Sci Data. 2023 Mar 28;10(1):173. doi: 10.1038/s41597-023-01984-9.
This dataset contains ligand conformations and docking scores for 1.4 billion molecules docked against 6 structural targets from SARS-CoV2, representing 5 unique proteins: MPro, NSP15, PLPro, RDRP, and the Spike protein. Docking was carried out using the AutoDock-GPU platform on the Summit supercomputer and Google Cloud. The docking procedure employed the Solis Wets search method to generate 20 independent ligand binding poses per compound. Each compound geometry was scored using the AutoDock free energy estimate, and rescored using RFScore v3 and DUD-E machine-learned rescoring models. Input protein structures are included, suitable for use by AutoDock-GPU and other docking programs. As the result of an exceptionally large docking campaign, this dataset represents a valuable resource for discovering trends across small molecule and protein binding sites, training AI models, and comparing to inhibitor compounds targeting SARS-CoV-2. The work also gives an example of how to organize and process data from ultra-large docking screens.

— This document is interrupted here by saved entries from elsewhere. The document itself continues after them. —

(** X1. In the dispatch of [mouse:down] the first listener has made the
    human the active owner by the time the gate reads it, so the gate
    lets every event through. *)
Lemma mouse_down_never_rejects (e : PointerEvent) (c : CanvasManager) :
  currentAgent (mouse_down e c).1 = Some "human"
  ∧ (mouse_down e c).2 = (e, None).
Proof.
  split; [done|]. unfold mouse_down, on_mouse_down_gate. simpl.
  destruct (target e) as [t|]; [|done].
  destruct (data t) as [d|]; [|done].
  destruct (from_option truthy false (agent d)); [|done].
  by rewrite andb_false_r.
Qed.

(** ** The layer store *)

Lemma layers_wf_set k objs ls : layers_wf ls → layers_wf (Map_set (Some k) objs ls).
Proof.
  intros [Hdup Hnull]. unfold layers_wf. rewrite Map_set_keys.
  destruct (Map_has (Some k) ls) eqn:Hhas; [done|]. split.
  - apply NoDup_app. split; [done|]. split; [|apply NoDup_singleton].
    intros k' Hin ->%list_elem_of_singleton.
    apply Map_has_keys in Hin. congruence.
  - rewrite elem_of_app, list_elem_of_singleton. by intros [?|?].
Qed.

Lemma layers_wf_push k obj ls : layers_wf ls → layers_wf (push_layer (Some k) obj ls).
Proof.
  intros Hwf. unfold push_layer. apply layers_wf_set.
  destruct (Map_has (Some k) ls); [done | by apply layers_wf_set].
Qed.

Lemma Map_get_push k k' obj ls :
  Map_get k' (push_layer k obj ls)
  = if decide (k = k') then Some (default [] (Map_get k ls) ++ [obj]) else Map_get k' ls.
Proof.
  unfold push_layer, Map_has. rewrite Map_get_set.
  destruct (decide (k = k')) as [->|Hne].
  - destruct (Map_get k' ls) eqn:Hget; [by rewrite Hget|].
    by rewrite Map_get_set_eq.
  - destruct (Map_get k ls); [done | by apply Map_get_set_ne].
Qed.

这个数据集包含了针对 SARS-CoV2 的 6 个结构靶点,对 14 亿个分子进行对接的配体构象和对接分数,代表 5 个独特的蛋白质:MPro、NSP15、PLPro、RDRP 和 Spike 蛋白。对接是在 Summit 超级计算机和 Google Cloud 上使用 AutoDock-GPU 平台进行的。对接过程采用了 Solis Wets 搜索方法,每个化合物生成 20 个独立的配体结合构象。每个化合物的几何形状都使用 AutoDock 自由能估计进行评分,并使用 RFScore v3 和 DUD-E 机器学习重新评分模型进行重新评分。包含输入的蛋白质结构,适合 AutoDock-GPU 和其他对接程序使用。由于进行了一次异常大规模的对接活动,这个数据集为发现小分子和蛋白质结合位点的趋势、训练人工智能模型以及与针对 SARS-CoV-2 的抑制剂化合物进行比较提供了有价值的资源。这项工作还展示了如何组织和处理来自超大规模对接筛选的数据。